Do a bit of research. I got hold of a copy of the Which? guide to wills and probate which became required reading (I’m in a book club so it might be my next choice).  There’s also a lot of information on the internet, but the UK Care Guide is a good place to start. It will guide you and provide background to the main exemptions and mistakes to avoid.

Contact the Probate Office to get hold of the forms you will need. If the estate is small and simple, then you only need forms PA1 and IHT205.  If the estate is larger, for example, if inheritance tax is payable, or more complex for other reasons, you will need form IHT400.  I got two sets of all forms so I could do a draft version before completing the final version.
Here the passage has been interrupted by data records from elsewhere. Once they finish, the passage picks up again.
Lemma attach_table_wf tbl : table_wf tbl -> table_wf (<[Z.to_nat IEEE80211_CIPHER_NONE := Some cipher_none]> tbl).
Proof.
  unfold table_wf, cipher_table in *. intros [L W]. split; [by rewrite length_insert|]. intros i c E. destruct (decide (i = Z.to_nat IEEE80211_CIPHER_NONE)) as [->|].
  - rewrite list_lookup_insert_eq in E by (rewrite L; by apply Nat.ltb_lt). by injection E as <-.
  - rewrite list_lookup_insert_ne in E by done. by apply W.
Qed.

Lemma table_ctxs_zero ks : (forall i k, ks !! i = Some k -> ctx_of k = 0) -> table_ctxs ks = 0.
Proof.
  induction ks as [|a ks IH]; intros H; [done|].
  change (table_ctxs (a :: ks)) with (ctx_of a + table_ctxs ks).
  rewrite (H 0%nat a eq_refl), IH; [lia|]. intros i k. apply (H (S i)).
Qed.

Lemma attach_inv tbl ic km tbl' ic1 ops :
  length (ic_nw_keys ic) = IEEE80211_WEP_NKID ->
  Forall (fun k => length (wk_key k) = 32%nat /\ bytes (wk_key k)) (ic_nw_keys ic) ->
  ieee80211_crypto_attach tbl ic = (tbl', ic1, ops) -> keys_inv (k_live km) (ic1, km).
Proof.
  intros L F [= <- <- <-]. unfold keys_inv. cbn [fst snd ic_nw_keys]. rewrite length_map. split; [done|]. split.
  - apply Forall_map. revert F. apply Forall_impl. by intros k [? ?].
  - rewrite table_ctxs_zero; [lia|]. intros i k E. rewrite list_lookup_fmap in E.
    destruct (ic_nw_keys ic !! i); [|done]. by injection E as <-.
Qed.


(** The table of a kernel with all modules, and a driver with room for everything. *)
Definition sample_table : cipher_table :=
  [Some cipher_wep; Some cipher_tkip; None; Some cipher_ccmp; None; None; None].
Definition sample_keys_com : ieee80211com := mkCom true 0 0 (fun _ => 0) (replicate 4 zero_key) 0 4 [].

Lemma sample_table_wf : table_wf sample_table.
Proof. split; [done|]. intros i c E. do 7 (destruct i as [|i]; [cbn in E; by (discriminate E || (injection E as <-))|]). done. Qed.


(** [ieee80211_crypto_newkey] on a well-formed key never faults,
    whatever memory and driver do.  On every outcome the key stays
    well-formed, holds exactly the contexts accounted to it, and keeps its
    material and counters; on success it is bound to the cipher asked for,
    with the caller's usage flags, and marked for software crypto when the
    device lacks the cipher. *)
Theorem crypto_newkey_sound (dev : key_ops) (tbl : cipher_table) (km : kmem) (ic : ieee80211com) (l : kloc)
    (cipher flags : Z) (key : ieee80211_key) (Hk : key_wf key) (Ht : table_wf tbl) (Hc : 0 <= cipher) :
  exists (ok : bool) key' ic' km', ieee80211_crypto_newkey dev tbl km ic l cipher flags key = Ok (ok, key', ic', km') /\
    key_wf key' /\ k_live km' - ctx_of key' = k_live km - ctx_of key /\ same_material key key' /\
    ic_nw_keys ic' = ic_nw_keys ic /\
    (ok = true -> tbl !! Z.to_nat cipher = Some (wk_cipher key') /\
       Z.land (wk_flags key') IEEE80211_KEY_COMMON = Z.land flags IEEE80211_KEY_COMMON /\
       (Z.land (ic_caps ic) (Z.shiftl 1 cipher) = 0 -> has_flag (wk_flags key') IEEE80211_KEY_SWCRYPT = true)).
Proof. exact (newkey_ok dev tbl km ic l cipher flags key Hk Ht Hc). Qed.

(** A driver without room: the key of a device that claims WEP falls back to software and still fails. *)
Definition full_driver : key_ops :=
  {| cs_key_alloc := fun _ _ _ => None; cs_key_delete := null_key_delete; cs_key_set := null_key_set |}.
Lemma crypto_newkey_sound_witness :
  exists (ok : bool) key' ic' km',
    ieee80211_crypto_newkey full_driver sample_table (mkKmem [Some 1; Some 2] 0) (mkCom true 0 1 (fun _ => 0) [] 0 4 [])
      KUcast IEEE80211_CIPHER_WEP 3 (ieee80211_crypto_resetkey zero_key IEEE80211_KEYIX_NONE) = Ok (ok, key', ic', km') /\
    ok = false /\ wk_private key' = priv_wep 2 /\ k_live km' = 1 /\ k_live km' - ctx_of key' = 0 - 0.
Proof.
  destruct (crypto_newkey_sound full_driver sample_table (mkKmem [Some 1; Some 2] 0) (mkCom true 0 1 (fun _ => 0) [] 0 4 [])
      KUcast IEEE80211_CIPHER_WEP 3 (ieee80211_crypto_resetkey zero_key IEEE80211_KEYIX_NONE) I sample_table_wf ltac:(done))
    as (ok & key' & ic' & km' & R & _ & A & _). exists ok, key', ic', km'. split; [exact R|].
  assert (E : (fun r => match r with Ok (o, k, _, m) => (o, wk_private k, k_live m) | _ => (true, priv_null, 0) end)
    (ieee80211_crypto_newkey full_driver sample_table (mkKmem [Some 1; Some 2] 0) (mkCom true 0 1 (fun _ => 0) [] 0 4 [])
      KUcast IEEE80211_CIPHER_WEP 3 (ieee80211_crypto_resetkey zero_key IEEE80211_KEYIX_NONE)) = (false, priv_wep 2, 1))
    by (vm_compute; reflexivity).
  rewrite R in E. injection E as -> Ep El. split; [done|]. split; [done|]. split; [done|exact A].
Defined.
(** A new list and new buckets for a table; the rest is kept. *)
Lemma relink_keep n t l h :
  let n' := put_table n t (set_nt_hash (set_nt_node (table n t) l) h) in
  n_nodes n' = n_nodes n /\ ic_bss n' = ic_bss n /\ n_fresh n' = n_fresh n /\
  (forall t' k, keymap_get n' t' k = keymap_get n t' k) /\
  (nt_keyixmap (ic_scan n') = nt_keyixmap (ic_scan n) /\ nt_keyixmap (ic_sta n') = nt_keyixmap (ic_sta n) /\
   nt_keyixmax (ic_sta n') = nt_keyixmax (ic_sta n)) /\
  (maps_ok n' <-> maps_ok n) /\ (forall ni, node_ok n' ni <-> node_ok n ni) /\
  (ic_opmode n', ic_max_aid n') = (ic_opmode n, ic_max_aid n).
Proof.
  cbn zeta. split_and!; destruct t; try done; try (by intros [|]).
  all: intros ni; split; intros []; by constructor.
Qed.

Lemma keys_ok_keep n n' :
  n_nodes n' = n_nodes n -> (forall k, keymap_get n' T_sta k = keymap_get n T_sta k) ->
  nt_keyixmap (ic_scan n') = nt_keyixmap (ic_scan n) -> nt_keyixmap (ic_sta n') = nt_keyixmap (ic_sta n) ->
  nt_keyixmax (ic_sta n') = nt_keyixmax (ic_sta n) -> keys_ok n -> keys_ok n'.
Proof.
  intros E K E1 E2 E3 [Q1 Q0 Q2 Q3 Q4]. split; rewrite ?E, ?E1, ?E2, ?E3; [done..| |done].
  intros k id Hk. rewrite K. apply (Q3 k id Hk).
Qed.

Lemma unlink_ok n held d id ni t :
  nlinks n -> counts d n held -> n_nodes n !! id = Some ni -> ni_table ni = Some t ->
  exists n', node_unlink n t id = Ok n' /\ nlinks_but (Some id) n' /\ counts d n' held /\
             n_nodes n' = n_nodes n /\ touch id n n'.
Proof.
  intros L C E ET. unfold node_unlink.
  assert (id ∈ nt_node (table n t)) as Hin by (apply (tab_in _ _ _ (wf_tab _ _ L t)); by split; [|exists ni]).
  rewrite bool_decide_eq_true_2 by done. eexists. split; [done|].
  destruct (relink_keep n t (filter (.≠ id) (nt_node (table n t))) (map (filter (.≠ id)) (nt_hash (table n t))))
    as (En & Eb & Ef & Ek & (K1 & K2 & K3) & Em & Eo & Emd).
  split_and!; [|by apply (counts_net _ n)|done|].
  - destruct L as [Wb Wf Wt Wk Wn Wm]. split; rewrite ?Eb, ?En, ?Ef; [done|done| |by apply (keys_ok_keep n)| |tauto].
    + intros t'. specialize (Wt t'). destruct Wt as [Q1 Q2 Q3 Q4].
      split; rewrite table_put; case_decide as Ht; subst; try done.
      * by apply list.NoDup_filter.
      * intros j. cbn. rewrite list_elem_of_filter, Q2. unfold linked. rewrite En. naive_solver.
      * intros j. rewrite Q2. unfold linked. rewrite En. split; [|naive_solver].
        intros [_ (nj & Ej & ETj & _)]. split; [congruence|by exists nj].
      * cbn. by rewrite length_map.
      * cbn. intros b l j. rewrite list_lookup_fmap. intros (l0 & El0 & ->)%fmap_Some.
        rewrite list_elem_of_filter, (Q4 _ _ _ El0). unfold linked. rewrite En. naive_solver.
      * intros b l j Eb'. rewrite (Q4 _ _ _ Eb'). unfold linked. rewrite En. split; [|naive_solver].
        intros [_ (nj & Ej & ETj & EP)]. split; [congruence|by exists nj].
    + intros j nj Ej. apply Eo. eauto.
  - split; [by intros; rewrite En| |done|congruence|by destruct t|by destruct t|by destruct t].
    intros t'. rewrite table_put. case_decide as Ht; [subst t'|done]. cbn.
    rewrite list_filter_filter. apply list_filter_iff. tauto.
Qed.

(** The tables forget an unlinked node once it is marked or freed. *)
Lemma unlinked_marked n id ni :
  nlinks_but (Some id) n -> n_nodes n !! id = Some ni -> nlinks (upd n id (fun ni => set_table ni None)).
Proof.
  intros [Wb Wf Wt Wk Wn Wm] E.
  assert (forall t j P, linked None (upd n id (fun ni => set_table ni None)) t j P <-> linked (Some id) n t j P) as HL.
  { intros t j P. unfold linked. destruct (decide (id = j)) as [<-|Hne].
    - rewrite (upd_same _ _ _ _ E). split; [|naive_solver]. intros (_ & nj & Ej & ETj & _). by simplify_eq.
    - rewrite upd_other by done. naive_solver. }
  split; [| | | | |done].
  - intros b Hb. destruct (Wb b Hb) as [nb Eb]. rewrite upd_nodes. destruct (decide (id = b)) as [<-|?].
    + rewrite lookup_alter_eq, E. by eexists.
    + rewrite lookup_alter_ne by done. by eexists.
  - intros j. rewrite upd_nodes. intros Hj. apply Wf. destruct (decide (id = j)) as [<-|?]; [by eexists|by rewrite lookup_alter_ne in Hj].
  - intros t. destruct (Wt t) as [Q1 Q2 Q3 Q4]. split; [done| |done|].
    + intros j. rewrite HL. apply Q2.
    + intros b l j Eb. rewrite HL. by apply Q4.
  - destruct Wk as [Q1 Q0 Q2 Q3 Q4].
    assert (forall j nj, n_nodes (upd n id (fun ni => set_table ni None)) !! j = Some nj ->
              exists nj0, n_nodes n !! j = Some nj0 /\ rxkey nj0 = rxkey nj) as B.
    { intros j nj. rewrite upd_nodes. destruct (decide (id = j)) as [<-|?].
      - rewrite lookup_alter_eq, E. intros [= <-]. by exists ni.
      - rewrite lookup_alter_ne by done. by exists nj. }
    split; [done..| |].
    + intros k j Hk H. destruct (Q3 k j Hk H) as (nj & Ej & EK). destruct (decide (id = j)) as [<-|Hne].
      * rewrite (upd_same _ _ _ _ E). eexists. split; [done|]. by simplify_eq.
      * rewrite upd_other by done. by exists nj.
    + intros j1 j2 n1 n2 E1 E2 EK EL. destruct (B _ _ E1) as (m1 & F1 & G1). destruct (B _ _ E2) as (m2 & F2 & G2).
      apply (Q4 j1 j2 m1 m2); [done|done|congruence|by rewrite G1].
  - intros j nj Ej. assert (exists nj0, n_nodes n !! j = Some nj0 /\ (nj = nj0 \/ nj = set_table nj0 None)) as (nj0 & F & H).
    { revert Ej. rewrite upd_nodes. destruct (decide (id = j)) as [<-|?].
      - rewrite lookup_alter_eq, E. intros [= <-]. exists ni. tauto.
      - rewrite lookup_alter_ne by done. exists nj. tauto. }
    destruct (Wn _ _ F). destruct H as [->| ->]; by constructor.
Qed.
Lemma unlinked_of_none n id ni :
  nlinks n -> n_nodes n !! id = Some ni -> ni_table ni = None -> nlinks_but (Some id) n.
Proof.
  intros [Wb Wf Wt Wk Wn Wm] E ET. split; [done|done| |done|done|done].
  assert (forall t j P, linked None n t j P <-> linked (Some id) n t j P) as HL.
  { intros t j P. unfold linked. split; [|naive_solver]. intros (_ & nj & Ej & ETj & HP).
    split; [congruence|by exists nj]. }
  intros t. destruct (Wt t) as [Q1 Q2 Q3 Q4]. split; [done| |done|].
  - intros j. rewrite <- HL. apply Q2.
  - intros b l j Eb. rewrite <- HL. by apply Q4.
Qed.
(* ===== verification/NodeSafety.v ===== *)
(** * Node tables: no use after free, nothing leaked

    Allocation, lookup, the loops over a table, and the theorem about every
    history of operations. *)

From stdpp Require Import gmap.
From S2P Require Import Prelude Buffers Mbuf Ieee80211 Crypto InfoElem Node NodeTable NodeProof.

(** ** Allocation *)

Lemma hash_range mac : (IEEE80211_NODE_HASH mac < Z.to_nat IEEE80211_NODE_HASHSIZE)%nat.
Proof.
  unfold IEEE80211_NODE_HASH. pose proof (Z.mod_pos_bound (byte_at mac 5) IEEE80211_NODE_HASHSIZE ltac:(done)). lia.
Qed.

(** A new node is linked in the table it was made for. *)
Lemma add_node_table n n' id ni t :
  n_nodes n !! id = None -> n_nodes n' = <[id := ni]> (n_nodes n) ->
  table n' t = (if decide (ni_table ni = Some t)
     then set_nt_hash (set_nt_node (table n t) (nt_node (table n t) ++ [id]))
            (alter (cons id) (IEEE80211_NODE_HASH (ni_macaddr ni)) (nt_hash (table n t)))
     else table n t) ->
  table_ok None n t -> table_ok None n' t.
Proof.
  intros Hnew En Etab [Q1 Q2 Q3 Q4].
  assert (forall j P, j <> id -> linked None n' t j P <-> linked None n t j P) as HL.
  { intros j P Hj. unfold linked. rewrite En, lookup_insert_ne by done. done. }
  assert (id ∉ nt_node (table n t)) as Hni.
  { rewrite Q2. intros (_ & nj & Ej & _). congruence. }
  assert (forall P, linked None n' t id P <-> ni_table ni = Some t /\ P ni) as HLi.
  { intros P. unfold linked. rewrite En, lookup_insert_eq. split; [intros (_ & nj & [= <-] & ? & ?); done|].
    intros [? ?]. split; [done|]. by exists ni. }
  split; rewrite Etab; case_decide as Ht; cbn.
  + apply list.NoDup_app. split_and!; [done| |apply list.NoDup_singleton].
    intros j Hj ->%list_elem_of_singleton. done.
  + done.
  + intros j. rewrite elem_of_app, list_elem_of_singleton. destruct (decide (j = id)) as [->|Hj]; [rewrite HLi; tauto|].
    rewrite HL by done. rewrite Q2. tauto.
  + intros j. destruct (decide (j = id)) as [->|Hj]; [rewrite HLi; tauto|]. by rewrite HL.
  + by rewrite length_alter.
  + done.
  + intros b l j. destruct (decide (IEEE80211_NODE_HASH (ni_macaddr ni) = b)) as [Hb|Hb].
    * rewrite <- Hb, list_lookup_alter_eq. intros (l0 & El & ->)%fmap_Some. rewrite elem_of_cons.
      destruct (decide (j = id)) as [->|Hj]; [rewrite HLi; tauto|]. rewrite HL, (Q4 _ _ _ El) by done. naive_solver.
    * rewrite list_lookup_alter_ne by done. intros El. rewrite (Q4 _ _ _ El).
      destruct (decide (j = id)) as [->|Hj]; [|by rewrite HL]. rewrite HLi. unfold linked. naive_solver congruence.
  + intros b l j El. rewrite (Q4 _ _ _ El). destruct (decide (j = id)) as [->|Hj]; [|by rewrite HL].
    rewrite HLi. unfold linked. naive_solver congruence.
Qed.
(** A new node, in a table or not, with its one reference. *)
Lemma add_node_ok n n' held id ni :
  nwf n held -> id = n_fresh n -> n_nodes n' = <[id := ni]> (n_nodes n) -> n_fresh n' = S id -> ic_bss n' = ic_bss n ->
  (ic_opmode n', ic_max_aid n') = (ic_opmode n, ic_max_aid n) ->
  (length (ic_aid_bitmap n'), length (ic_tim_bitmap n')) = (length (ic_aid_bitmap n), length (ic_tim_bitmap n)) ->
  (forall t, table n' t = if decide (ni_table ni = Some t)
     then set_nt_hash (set_nt_node (table n t) (nt_node (table n t) ++ [id]))
            (alter (cons id) (IEEE80211_NODE_HASH (ni_macaddr ni)) (nt_hash (table n t)))
     else table n t) ->
  ni_refcnt ni = 1 -> rxkey ni = IEEE80211_KEYIX_NONE -> node_ok n ni -> nwf n' (hinc held id).
Proof.
  intros [[Wb Wf Wt Wk Wn Wm] [Wr _ Wh]] Hid En Efr Eb [= Eo Ex] [= P1 P2] Etab Hr Hk Hok.
  assert (n_nodes n !! id = None) as Hnew.
  { destruct (n_nodes n !! id) eqn:Ei; [|done]. pose proof (Wf id ltac:(by eexists)). lia. }
  assert (forall j nj, n_nodes n' !! j = Some nj -> j = id /\ nj = ni \/ j <> id /\ n_nodes n !! j = Some nj) as B.
  { intros j nj. rewrite En. intros [[-> ->]|[? ?]]%lookup_insert_Some; [by left|by right]. }
  assert (forall t, nt_keyixmap (table n' t) = nt_keyixmap (table n t) /\ nt_keyixmax (table n' t) = nt_keyixmax (table n t)) as HK.
  { intros t. rewrite Etab. by case_decide. }
  assert (forall k, keymap_get n' T_sta k = keymap_get n T_sta k) as HG by (intros k; apply keymap_table; apply HK).
  assert (forall k, 0 <= k -> keymap_get n T_sta k <> Some id) as Hno.
  { intros k H0 H. destruct (key_node _ Wk k id H0 H) as (nj & Ej & _). congruence. }
  assert (forall nj, node_ok n nj -> node_ok n' nj) as HO.
  { intros nj [A1 A2 A3 A4 A5]. constructor; rewrite ?Eo, ?Ex; done. }
  split; [split|split].
  - intros b. rewrite Eb, En. intros Hb. apply lookup_insert_is_Some. destruct (decide (id = b)); [by left|right; auto].
  - intros j [nj Ej]. rewrite Efr. destruct (B _ _ Ej) as [[-> _]|[_ Ej']]; [lia|]. pose proof (Wf j ltac:(by eexists)). lia.
  - intros t. by apply (add_node_table n n' id ni t).
  - destruct Wk as [K1 K0 K2 K3 K4]. destruct (HK T_scan) as [S1 _], (HK T_sta) as [S2 S3]. cbn in S1, S2, S3.
    split; rewrite ?S1, ?S2, ?S3; [done..| |].
    + intros k j H0. rewrite HG. intros H. destruct (K3 k j H0 H) as (nj & Ej & EK). exists nj. split; [|done].
      rewrite En, lookup_insert_ne; [done|]. congruence.
    + intros j1 j2 n1 n2 E1 E2 EK EL.
      destruct (B _ _ E1) as [[-> ->]|[? F1]], (B _ _ E2) as [[-> ->]|[? F2]]; [done|lia|lia|by apply (K4 j1 j2 n1 n2)].
  - intros j nj Ej. apply HO. destruct (B _ _ Ej) as [[-> ->]|[_ Ej']]; [done|eauto].
  - unfold maps_ok in *. by rewrite Ex, P1, P2.
  - intros j nj Ej _. unfold keyref, bssref. rewrite HG, Eb. destruct (B _ _ Ej) as [[-> ->]|[Hj Ej']].
    + rewrite hinc_same, !decide_False; [|intros Hb; destruct (Wb _ Hb); congruence|by apply Hno; rewrite Hk].
      assert (held id = 0)%nat as -> by (destruct (held id) eqn:Eh; [done|destruct (Wh id ltac:(lia)); congruence]). lia.
    + rewrite hinc_other by done. destruct (Wr _ _ Ej') as [R ?]; [done|]. by unfold keyref, bssref in R.
  - done.
  - intros j. destruct (decide (j = id)) as [->|Hj]; [intros _; rewrite En, lookup_insert_eq; by eexists|].
    rewrite hinc_other by done. intros H. rewrite En, lookup_insert_ne by done. by apply Wh.
Qed.
Definition ieee80211_auth_shared (n : net) (m frm : list Z) (id : nat) (rssi rstamp seq status : Z) (challenge : list Z) : res net :=
  let* ni := node_at n id in
  if negb (has_flag (ic_flags (n_ic n)) IEEE80211_F_PRIVACY) then auth_bad n m id seq IEEE80211_STATUS_ALG
  else if negb (ni_authmode ni =? IEEE80211_AUTH_AUTO) && negb (ni_authmode ni =? IEEE80211_AUTH_SHARED)
  then auth_bad (bump n is_rx_bad_auth) m id seq IEEE80211_STATUS_ALG
  else
    let len := (2 + Z.to_nat (byte_at frm 1))%nat in
    if (1 <? length frm)%nat && (length frm <? len)%nat then auth_bad (bump n is_rx_bad_auth) m id seq IEEE80211_STATUS_CHALLENGE
    else
      let ie := if (1 <? length frm)%nat && (byte_at frm 0 =? IEEE80211_ELEMID_CHALLENGE) then Some (take len frm) else None in
      let needs := (seq =? IEEE80211_AUTH_SHARED_CHALLENGE) || (seq =? IEEE80211_AUTH_SHARED_RESPONSE) in
      let bad := match ie with Some ie => negb (byte_at ie 1 =? IEEE80211_CHALLENGE_LEN) | None => true end in
      if needs && bad then auth_bad (bump n is_rx_bad_auth) m id seq IEEE80211_STATUS_CHALLENGE
      else if ic_opmode n =? IEEE80211_M_HOSTAP then auth_shared_ap n m id rssi rstamp seq ie challenge
      else if ic_opmode n =? IEEE80211_M_STA then auth_shared_sta n m id seq status ie
      else Ok n.

Definition ieee80211_recv_mgmt_auth (n : net) (m : list Z) (id : nat) (rssi rstamp : Z) (challenge : list Z) : res net :=
  let frm := frame_body m in
  let? _ := VERIFY_LENGTH n (length frm) 6 in
  let algo := le2 frm 0 in let seq := le2 frm 2 in let status := le2 frm 4 in
  if negb (acl (i_addr2 m)) then
    let n := bump n is_rx_acl in
    if ic_opmode n =? IEEE80211_M_HOSTAP
    then IEEE80211_SEND_MGMT queued n id IEEE80211_FC0_SUBTYPE_AUTH (Z.lor (seq + 1) (Z.shiftl IEEE80211_STATUS_UNSPECIFIED 16)) else Ok n
  else if has_flag (ic_flags (n_ic n)) IEEE80211_F_COUNTERM then
    let n := bump n is_rx_auth_countermeasures in
    if ic_opmode n =? IEEE80211_M_HOSTAP
    then IEEE80211_SEND_MGMT queued n id IEEE80211_FC0_SUBTYPE_AUTH IEEE80211_REASON_MIC_FAILURE else Ok n
  else if algo =? IEEE80211_AUTH_ALG_SHARED then ieee80211_auth_shared n m (drop 6 frm) id rssi rstamp seq status challenge
  else if algo =? IEEE80211_AUTH_ALG_OPEN then ieee80211_auth_open n m id seq status
  else
    let n := bump n is_rx_auth_unsupported in
    if ic_opmode n =? IEEE80211_M_HOSTAP
    then IEEE80211_SEND_MGMT queued n id IEEE80211_FC0_SUBTYPE_AUTH (Z.lor (seq + 1) (Z.shiftl IEEE80211_STATUS_ALG 16)) else Ok n.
IHT was payable so I had to use form IHT400.

I then spent some weeks making sure I had all the information I needed.  This included gathering all the information about any savings and investments as well as any gifts made in the last seven years from both capital and income.  A house valuation was necessary (a local estate agent will most likely do that free of charge) as well as an estimate of the value of household items, including jewellery and silver, for which I paid for formal valuations.

Once I’d filled in my final version of the forms, I submitted them to the Probate Office and HMRC.  There was one final step: to swear an oath that the information you’ve given is true to the best of your knowledge. As I live in London, I made a quick visit to the London Probate Office.  That was free of charge whereas a solicitor will charge a small fee.

As IHT was payable, my deadline was six months after the death (to avoid interest on the tax owed). I submitted the forms with one month to spare. Once I’d got the grant of representation, I was immediately able to distribute the estate as the will set out.  Six months on, I’ve heard nothing from HMRC so I’m still waiting for final confirmation that it has accepted my calculations as set out in my IHT400.

Death can’t be avoided, but taxes (and probate fees) can be mitigated.